The central idea in this part is all about having hope: a confident expectation of good from God because He is gracious. It’s about what is hope, why it is important, how to have it, and bible examples of this truth in action.


Joseph Prince used the famous battle that Jehoshaphat fought against enemies that formed an unholy alliance against God’s people (2 Chronicles 20). It demonstrated how hope comes, and how it works magic in impossible situations that God’s people finds themselves in. Inspiring chapter.


The story of Jabez’s prayer and God’s answer to him (1 Chronicles 4:9) was the basis of encouraging us to unashamedly ask big when we approach God in prayer. He tells the inspiring story of Olivia Lum, the entrepreneur who founded Hyflux, Singapore’s first water management company to be listed in the SGX.


Joseph Prince reminds us of the thesis of this book. There is power in right believing. And the secret to right believing is right listening. He demonstrates this principle by showing how listening to the stories of Jesus healing power raised the faith of the woman who had been bleeding for 12 years (Mark 5).

Well, I am surprised that I have actually come to this point. This is the second last part of the book. Most books remain unfinished on my book shelf. I am easily distracted when it comes to ideas. I move from one idea and interest to another quickly. You could say it was my earlier pledge to readers that has brought me to this point.

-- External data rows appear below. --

(** Whole minutes and remaining seconds of a non-negative finite float:
    the quotient by sixty is finite, the remainder is finite, small and
    not negative. *)
Lemma div_mod_sixty (s : float) :
  Float.is_float s -> Float.is_finite s = true -> Float.signbit s = false ->
  mag_le (fst (Float.div_mod s Float.sixty)) 1024
  /\ mag_le (snd (Float.div_mod s Float.sixty)) 7
  /\ Float.signbit (snd (Float.div_mod s Float.sixty)) = false.
Proof.
  intros Hf Hfin Hs.
  destruct (fmod_sixty_mag s Hfin) as [Hmod Hmods]. rewrite Hs in Hmods.
  pose proof (sub_small_mag s _ Hf Hfin Hs Hmod Hmods) as Hsub.
  apply div_sixty_mag in Hsub.
  unfold Float.div_mod.
  set (mod0 := Float.fmod s Float.sixty) in *.
  set (div0 := Float.div (Float.sub s mod0) Float.sixty) in *.
  change (Float.ltb Float.sixty Float.zero) with false.
  rewrite (signbit_false_not_negative mod0 Hmods).
  change (xorb false false) with false. cbv iota.
  assert (forall md,
             (md = mod0 \/ md = S754_zero false) ->
             mag_le
               (fst (let '(md, dv) := (md, div0) in
                     (if Float.nonzero dv
                      then let fl := Float.floor dv in
                           if Float.ltb Float.half (Float.sub dv fl)
                           then Float.add fl Float.one else fl
                      else Float.zero_like (Float.div s Float.sixty), md)))
               1024
             /\ mag_le
                  (snd (let '(md, dv) := (md, div0) in
                        (if Float.nonzero dv
                         then let fl := Float.floor dv in
                              if Float.ltb Float.half (Float.sub dv fl)
                              then Float.add fl Float.one else fl
                         else Float.zero_like (Float.div s Float.sixty), md)))
                  7
             /\ Float.signbit
                  (snd (let '(md, dv) := (md, div0) in
                        (if Float.nonzero dv
                         then let fl := Float.floor dv in
                              if Float.ltb Float.half (Float.sub dv fl)
                              then Float.add fl Float.one else fl
                         else Float.zero_like (Float.div s Float.sixty), md)))
                = false) as Hboth.
  { intros md Hmd. cbv beta iota zeta. simpl fst. simpl snd. split.
    - destruct (Float.nonzero div0).
      + pose proof (floor_mag div0 1020 Hsub ltac:(lia) ltac:(lia)) as Hfl.
        destruct (Float.ltb Float.half (Float.sub div0 (Float.floor div0))).
        * apply (add_mag _ _ 1022); try lia; [ exact Hfl | ].
          apply (mag_le_mono _ 1); [ lia | exact mag_le_one ].
        * apply (mag_le_mono _ 1022); [ lia | exact Hfl ].
      + exact I.
    - destruct Hmd as [-> | ->]; [ split; assumption | split; [ exact I | reflexivity ] ]. }
  destruct (Float.nonzero mod0).
  - apply Hboth. left. reflexivity.
  - apply Hboth. right. reflexivity.
Qed.

(* --------------------------------------------------------------------- *)
(** ** Floats: the sign of the quotient by sixty *)
(* --------------------------------------------------------------------- *)

(** A number of at most 53 binary digits, above the subnormal range, is
    a float as it stands: rounding it only aligns it. *)
Lemma binary_round_exact (sx : bool) (mx : positive) (ex : Z) :
  Zpos (digits2_pos mx) <= 53 ->
  -1074 <= Zpos (digits2_pos mx) + ex - 53 ->
  Zpos (digits2_pos mx) + ex <= 1024 ->
  exists mz,
    binary_round Float.prec Float.emax sx mx ex
    = S754_finite sx mz (Zpos (digits2_pos mx) + ex - 53)
    /\ Zpos mz = Zpos mx * 2 ^ (53 - Zpos (digits2_pos mx)).
Proof.
  intros Hd Hlow Hhigh. unfold binary_round.
  pose proof (shl_align_spec mx ex
                (fexp Float.prec Float.emax (Zpos (digits2_pos mx) + ex)))
    as H.
  destruct (shl_align mx ex _) as [mz ez]. destruct H as (Hez & Hval & Hdig).
  rewrite fexp_binary64 in Hez.
  assert (ez = Zpos (digits2_pos mx) + ex - 53) as Hez' by lia.
  assert (Zpos (digits2_pos mz) = 53) as Hdz by lia.
  exists mz. split.
  - assert (Zdigits2 (Zpos mz) = 53) as HdZ by exact Hdz.
    unfold binary_round_aux, shr_fexp.
    rewrite HdZ, fexp_binary64.
    replace (Z.max (53 + ez - 53) (-1074) - ez) with 0 by lia.
    simpl shr. cbv beta iota zeta.
    change (round_nearest_even
              (shr_m {| shr_m := Zpos mz; shr_r := false; shr_s := false |})
              (loc_of_shr_record
                 {| shr_m := Zpos mz; shr_r := false; shr_s := false |}))
      with (Zpos mz).
    rewrite HdZ, fexp_binary64.
    replace (Z.max (53 + ez - 53) (-1074) - ez) with 0 by lia.
    simpl shr. cbv beta iota zeta. simpl shr_m.
    change (Float.emax - Float.prec) with 971.
    assert ((ez <=? 971) = true) as -> by (apply Z.leb_le; lia).
    rewrite Hez'. reflexivity.
  - rewrite Hval. f_equal. f_equal. lia.
Qed.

Now I can see the finish line.

The insights in these chapters does not grab you like gems in the earlier chapters. But the stories are inspiring. I love the Olivia Lum story. Wonderful stuff. This part is an easy lap. It energises, it inspires. It is not rocket science. Hope is strengthened when we keep our eyes on Jesus and his love for us. God wants to bless us and we can have a confident expectation of good because of His unchanging love.